Noise expands the response range of the Bacillus subtilis competence circuit
Andrew Mugler, Mark Kittisopikul, Luke Hayden, Jintao Liu, Chris H., Wiggins, Gurol M. Suel, Aleksandra M. Walczak

TL;DR
This paper demonstrates that intrinsic noise in the Bacillus subtilis competence circuit enhances its ability to respond to a wider range of stress levels and promotes phenotypic diversity, highlighting a functional role for noise in gene regulation.
Contribution
The study reveals how noise in a natural gene circuit expands response range and promotes heterogeneity, contrasting with synthetic analogs that reduce noise.
Findings
Noise increases the response range of the competence circuit.
Noise enables cells to exit terminal phenotypic states.

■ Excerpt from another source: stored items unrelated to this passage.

(* ===== verification/Encap.v ===== *)
(** * [enet_encap/encap.c]: sessions and encapsulation commands

    The session table, the commands of the encapsulation protocol over TCP and
    UDP, delayed List Identity replies, and the closing of sessions with the
    timers and class 3 connections that belong to them, together with the
    functions of [ports/generic_networkhandler.c] that close TCP sockets and
    watch for inactivity. *)

From S2P Require Import Prelude EndianConv CipStrings CipTypes LinkedList SocketTimer ConnRecord CipClasses.
From S2P Require Import CipServices MessageRouter ConnObject ConnList EncapData Cpf Identity.
Open Scope Z_scope.

Definition kSupportedProtocolVersion : Z := 1.
Definition kEncapsulationHeaderOptionsFlag : Z := 0.
Definition kListIdentityDefaultDelayTime : Z := 2000.
Definition kListIdentityMinimumDelayTime : Z := 500.
Definition OPENER_NUMBER_OF_SUPPORTED_SESSIONS : nat := 20.
Definition ENCAP_NUMBER_OF_SUPPORTED_DELAYED_ENCAP_MESSAGES : nat := 2.
Definition kOpenerEthernetPort : Z := 44818.

(** [EncapsulationCommand] *)
Definition kEncapsulationCommandNoOperation : Z := 0x0000.
Definition kEncapsulationCommandListServices : Z := 0x0004.
Definition kEncapsulationCommandListIdentity : Z := 0x0063.
Definition kEncapsulationCommandListInterfaces : Z := 0x0064.
Definition kEncapsulationCommandRegisterSession : Z := 0x0065.
Definition kEncapsulationCommandUnregisterSession : Z := 0x0066.
Definition kEncapsulationCommandSendRequestReplyData : Z := 0x006F.
Definition kEncapsulationCommandSendUnitData : Z := 0x0070.

Definition kCapabilityFlagsCipTcp : Z := 0x0020.
Definition kCapabilityFlagsCipUdpClass0or1 : Z := 0x0100.

(** ** State *)

Record DelayedEncapsulationMessage := mkDelayed {
  time_out : Z;                (* [EipInt32] *)
  delayed_socket : Z;
  receiver : SockAddr;
  delayed_message : ENIPMessage }.

Record EncapsulationServiceInformation := mkServiceInformation {
  type_code : Z; service_length : Z; encapsulation_protocol_version : Z;
  capability_flags : Z; name_of_service : list Z }.

(** What the layer reads of the rest of the device. *)
Record Device := mkDevice {
  endianess : OpenerEndianess;
  identity : CipIdentityObject;
  ip_address : Z;
  encapsulation_inactivity_timeout : Z }.

(** [sent_datagrams] records what [sendto] was given. *)
Record Encapsulation (S : Type) := mkEncap {
  g_registered_sessions : list Z;
  g_timestamps : list SocketTimer;
  g_actual_time : Z;
  g_delayed_encapsulation_messages : list DelayedEncapsulationMessage;
  g_service_information : EncapsulationServiceInformation;
  sent_datagrams : list (Z * SockAddr * list Z);
  world : World S }.
Arguments mkEncap {S}. Arguments g_registered_sessions {S}. Arguments g_timestamps {S}.
Arguments g_actual_time {S}. Arguments g_delayed_encapsulation_messages {S}.
Arguments g_service_information {S}. Arguments sent_datagrams {S}. Arguments world {S}.

Section Setters.
Context {S : Type}.
Implicit Type s : Encapsulation S.

Definition set_sessions (l : list Z) s : Encapsulation S :=
  mkEncap l (g_timestamps s) (g_actual_time s) (g_delayed_encapsulation_messages s)
    (g_service_information s) (sent_datagrams s) (world s).
Definition set_timestamps (l : list SocketTimer) s : Encapsulation S :=
  mkEncap (g_registered_sessions s) l (g_actual_time s) (g_delayed_encapsulation_messages s)
    (g_service_information s) (sent_datagrams s) (world s).
Definition set_delayed (l : list DelayedEncapsulationMessage) s : Encapsulation S :=
  mkEncap (g_registered_sessions s) (g_timestamps s) (g_actual_time s) l
    (g_service_information s) (sent_datagrams s) (world s).
Definition set_service_information (i : EncapsulationServiceInformation) s
  : Encapsulation S :=
  mkEncap (g_registered_sessions s) (g_timestamps s) (g_actual_time s)
    (g_delayed_encapsulation_messages s) i (sent_datagrams s) (world s).
Definition set_sent (l : list (Z * SockAddr * list Z)) s : Encapsulation S :=
  mkEncap (g_registered_sessions s) (g_timestamps s) (g_actual_time s)
    (g_delayed_encapsulation_messages s) (g_service_information s) l (world s).
Definition set_world (w : World S) s : Encapsulation S :=
  mkEncap (g_registered_sessions s) (g_timestamps s) (g_actual_time s)
    (g_delayed_encapsulation_messages s) (g_service_information s) (sent_datagrams s) w.

Definition manager s : ConnManager := connections (world s).
Definition set_manager (m : ConnManager) s : Encapsulation S :=
  set_world (set_connections m (world s)) s.
End Setters.

(** ** TCP sockets: [generic_networkhandler.c] *)

(** The loop finds and clears a timer of the socket until none is left. *)
Fixpoint RemoveSocketTimerFromList (fuel : nat) (socket : Z) (ts : list SocketTimer)
  : option (list SocketTimer) :=
  match fuel with
  | O => None
  | S fuel =>
      match SocketTimerArrayGetSocketTimer ts socket with
      | None => Some ts
      | Some i =>
          ts ← at_timer (Some i) SocketTimerClear ts;
          RemoveSocketTimerFromList fuel socket ts
      end
  end.

Definition timer_fuel {A} (ts : list A) : nat := S (length ts).

Section Sockets.
Context {S : Type}.
Implicit Type s : Encapsulation S.

Definition CloseTcpSocket (socket : Z) s : option (Encapsulation S) :=
  ts ← RemoveSocketTimerFromList (timer_fuel (g_timestamps s)) socket (g_timestamps s);
  let s := set_timestamps ts s in
  Some (set_manager (CloseSocket socket (manager s)) s).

Phenotypic heterogeneity is driven by noise in the circuit.
Abstract
Gene regulatory circuits must contend with intrinsic noise that arises due to finite numbers of proteins. While some circuits act to reduce this noise, others appear to exploit it. A striking example is the competence circuit in Bacillus subtilis, which exhibits much larger noise in the duration of its competence events than a synthetically constructed analog that performs the same function. Here, using stochastic modeling and fluorescence microscopy, we show that this larger noise allows cells to exit terminal phenotypic states, which expands the range of stress levels to which cells are responsive and leads to phenotypic heterogeneity at the population level. This is an important example of how noise confers a functional benefit in a genetic decision-making circuit.